Getting a commutation anywhere is no easy feat, and it was Paey’s wife, Linda, and attorney, John Flannery of Virginia, who fought the hardest to get him home. Concerns about the validity of his conviction and sentence were evident from the beginning. The Florida Second District Court of Appeal upheld Paey’s conviction, but noted that Paey’s case was sympathetic and that his argument that his sentence should be reduced “does not fall on deaf ears, but it falls on the wrong ears.” Paey v. State, 943 So. 2d 919, 927 (Fla. 2d DCA 2006). Paey’s case was profiled on the Web sites of sentencing reform advocacy groups like Families Against Mandatory Minimums (FAMM) and eventually garnered local and national media attention. Flannery and Linda Paey asked supporters to write to the governor on Paey’s behalf, and Flannery created a presentation detailing Paey’s condition and proving that Paey truly suffered from chronic pain.

Up to the last minute, no one knew whether the governor would order Paey’s release. The Florida Parole Commission had recommended that the Clemency Board deny Paey a commutation. Undeterred, Flannery told a reporter at the hearing, “We’re going to convince the board that the commission is wrong.” After lengthy testimony from Flannery and Paey’s family members, Gov. Crist moved for a full pardon. A full pardon would include, in addition to releasing Paey immediately, eliminating the $500,000 fine in his sentence and restoring his civil liberties. When the Clemency Board (composed of Gov. Crist, Florida Attorney General Bill McCollum, Chief Financial Officer Alex Sink, and Commissioner of Agriculture Charles Bronson) voted unanimously in favor of the pardon, “the whole place went crazy,” said Flannery. “There was not a dry eye in the house. Linda told me she felt like she was in a Rocky movie.”

Despite its obvious ability to change lives and correct injustices, the use of executive clemency appears to be dangerously in decline. Since the Reagan administration, there has been a precipitous drop in the number of federal pardons and commutations — even President Clinton’s famous last-minute efforts to beef up his clemency record (396 pardons and 61 commutations over 96 months in office) fell far short of predecessors like Presidents Jimmy Carter (534 pardons and 29 commutations over 48 months in office) or Richard Nixon (863 pardons and 60 commutations over 67 months in office). To date, President George W. Bush has pardoned just a little over 100 people and commuted only four sentences, despite requests from thousands of prisoners.

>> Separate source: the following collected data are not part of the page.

Lemma wf_metric w i m : wf w → ms_registry w !! i = Some m → metricID m = i ∧ (m = zeroMetric ∨ 0 < i).
Proof.
  intros Hw Hm. destruct i as [|i].
  - rewrite (wf_zero w Hw) in Hm. injection Hm as <-. by split; [|left].
  - rewrite (wf_counter w Hw (S i) m) by (done || lia). split; [done|]. right. lia.
Qed.

Lemma wf_lookup w i : wf w → 0 < i < length (ms_registry w) → ms_registry w !! i = Some (Counter i).
Proof.
  intros Hw [Hi Hlt]. destruct (lookup_lt_is_Some_2 _ _ Hlt) as [m Hm]. by rewrite <-(wf_counter w Hw i m).
Qed.

(** The counters below [k] are merged. *)
Lemma Merge_loop_spec ms k s u w :
  wf w → owned w s → s ≠ u → drop k (ms_registry w) = ms →
  ∃ w', Merge_loop ms s u w = Ret w' ∧ wf w' ∧ owned w' s ∧ ms_registry w' = ms_registry w ∧
    ∀ s' i, val w' s' i =
      if decide (s' = s ∧ k ≤ i < length (ms_registry w)) then wrap64 (val w s i + val w u i) else val w s' i.
Proof.
  revert k w. induction ms as [|m ms IH]; intros k w Hw Ho Hne Hms.
  { exists w. split_and!; [done..|]. intros s' i. rewrite decide_False; [done|]. intros [_ Hi].
    apply (f_equal length) in Hms. rewrite length_drop in Hms. simpl in Hms. lia. }
  destruct (drop_cons_inv _ _ _ _ Hms) as [Hm Hms'].
  destruct (wf_metric w k m Hw Hm) as [Hid Hk]. apply lookup_lt_Some in Hm as Hlt.
  cbn [Merge_loop]. destruct (load_spec u m w Hw) as (w1 & -> & Hw1 & Hs1); [lia|]. cbn [mbind outcome_bind].
  pose proof Hs1 as (Hreg1 & _ & Hptr1). rewrite Hid.
  destruct (ptr w u k) as [b|] eqn:Hb.
  - destruct Hk as [->|Hk]; [apply (wf_ptr w Hw) in Hb; simpl in Hid; lia|].
    assert (m = Counter k) as -> by (by apply (wf_counter w Hw)).
    destruct (instance_spec s k w1 Hw1) as (w2 & a & -> & Hw2 & Hreg2 & Ha & Hval2 & Hptr2 & Ho2); [by rewrite Hreg1|].
    cbn [mbind outcome_bind merge]. unfold merge_value.
    assert (load_value b w2 = val w2 u k) as ->.
    { unfold val. by rewrite Hptr2, Hptr1, Hb. }
    destruct (incr_spec s k a (val w2 u k) w2 Hw2) as (Hw3 & Ho3 & Hval3); [by apply Ho2, (same_counters_owned w)|done|].
    destruct (IH (S k) (incr a (val w2 u k) w2) Hw3 Ho3 Hne) as (w' & -> & Hw' & Ho' & Hreg' & Hval').
    { cbn [ms_registry incr]. by rewrite Hreg2, Hreg1. }
    exists w'. split_and!; [done..|cbn [ms_registry incr] in Hreg'; congruence|].
    assert (∀ s' i, val w2 s' i = val w s' i) as Hv2 by (intros; by rewrite Hval2, (same_counters_val w)).
    intros s' i. rewrite Hval', !Hval3, !Hv2. cbn [ms_registry incr]. rewrite Hreg2, Hreg1.
    repeat case_decide; try done; try lia; by (f_equal; lia) || naive_solver lia.
  - destruct (IH (S k) w1) as (w' & -> & Hw' & Ho' & Hreg' & Hval');
      [done|by apply (same_counters_owned w)|done|by rewrite Hreg1|].
    exists w'. split_and!; [done..|congruence|]. intros s' i. rewrite Hval', Hreg1.
    rewrite !(same_counters_val w w1) by done. repeat case_decide; try done; [naive_solver lia|].
    assert (i = k) as -> by lia. assert (s' = s) as -> by tauto.
    assert (val w u k = 0%Z) as -> by (unfold val; by rewrite Hb).
    rewrite Z.add_0_r, wrap64_id by (by apply val_range). done.
Qed.

Lemma Value_spec s i w :
  wf w → 0 < i < length (ms_registry w) →
  ∃ w', Value (Counter i) s w = Ret (w', val w s i) ∧ wf w' ∧ ms_registry w' = ms_registry w ∧
    (∀ s' i', val w' s' i' = val w s' i') ∧ (owned w s → owned w' s).
Proof.
  intros Hw Hi. destruct (instance_spec s i w Hw Hi) as (w' & a & Hins & Hw' & Hreg & Ha & Hval & _ & Ho).
  exists w'. unfold Value. rewrite Hins. cbn [mbind outcome_bind]. split_and!; [|done..].
  rewrite <-Hval. unfold val. by rewrite Ha.
Qed.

When it comes to pardons, most states seem to do just as poorly as the federal executive. According to a recent study of pardoning practices published by former United States Pardon Attorney Margaret Colgate Love, only nine states — Alabama, Arkansas, Connecticut, Delaware, Georgia, Nebraska, Oklahoma, Pennsylvania, and South Carolina — have granted pardons somewhat regularly in recent history. All of these states have review boards that handle parole requests, clemency requests, or both, and in many, those boards are appointed and can either grant pardons themselves or issue binding pardon recommendations to their governors. There is no up-to-date and comprehensive data available on state commutation rates, but even a small sampling of statistics from state parole and pardon boards shows how rare they have become: Ohio granted only three in 2006; Gov. Mitt Romney denied every application for clemency filed during his four years in office in Massachusetts; between 1980 and 2006, only 132 people received commutations in Florida. Paey’s pardon, like most other grants of clemency around the country, is as rare as it is extraordinary. “I was told there hadn’t been a full pardon [in Florida] in 23 years,” reported Flannery. “The prison officials asked me if they could keep the fax the governor sent them telling them that Richard had been pardoned, because they’d never seen one before and wanted to frame it.” In Flannery’s opinion, “[t]he trouble with the clemency process is the decision makers. At the end of the day, [Gov. Crist’s] cabinet had an open mind and the law enforcement experience to make the decision to pardon Richard. Personnel matters.”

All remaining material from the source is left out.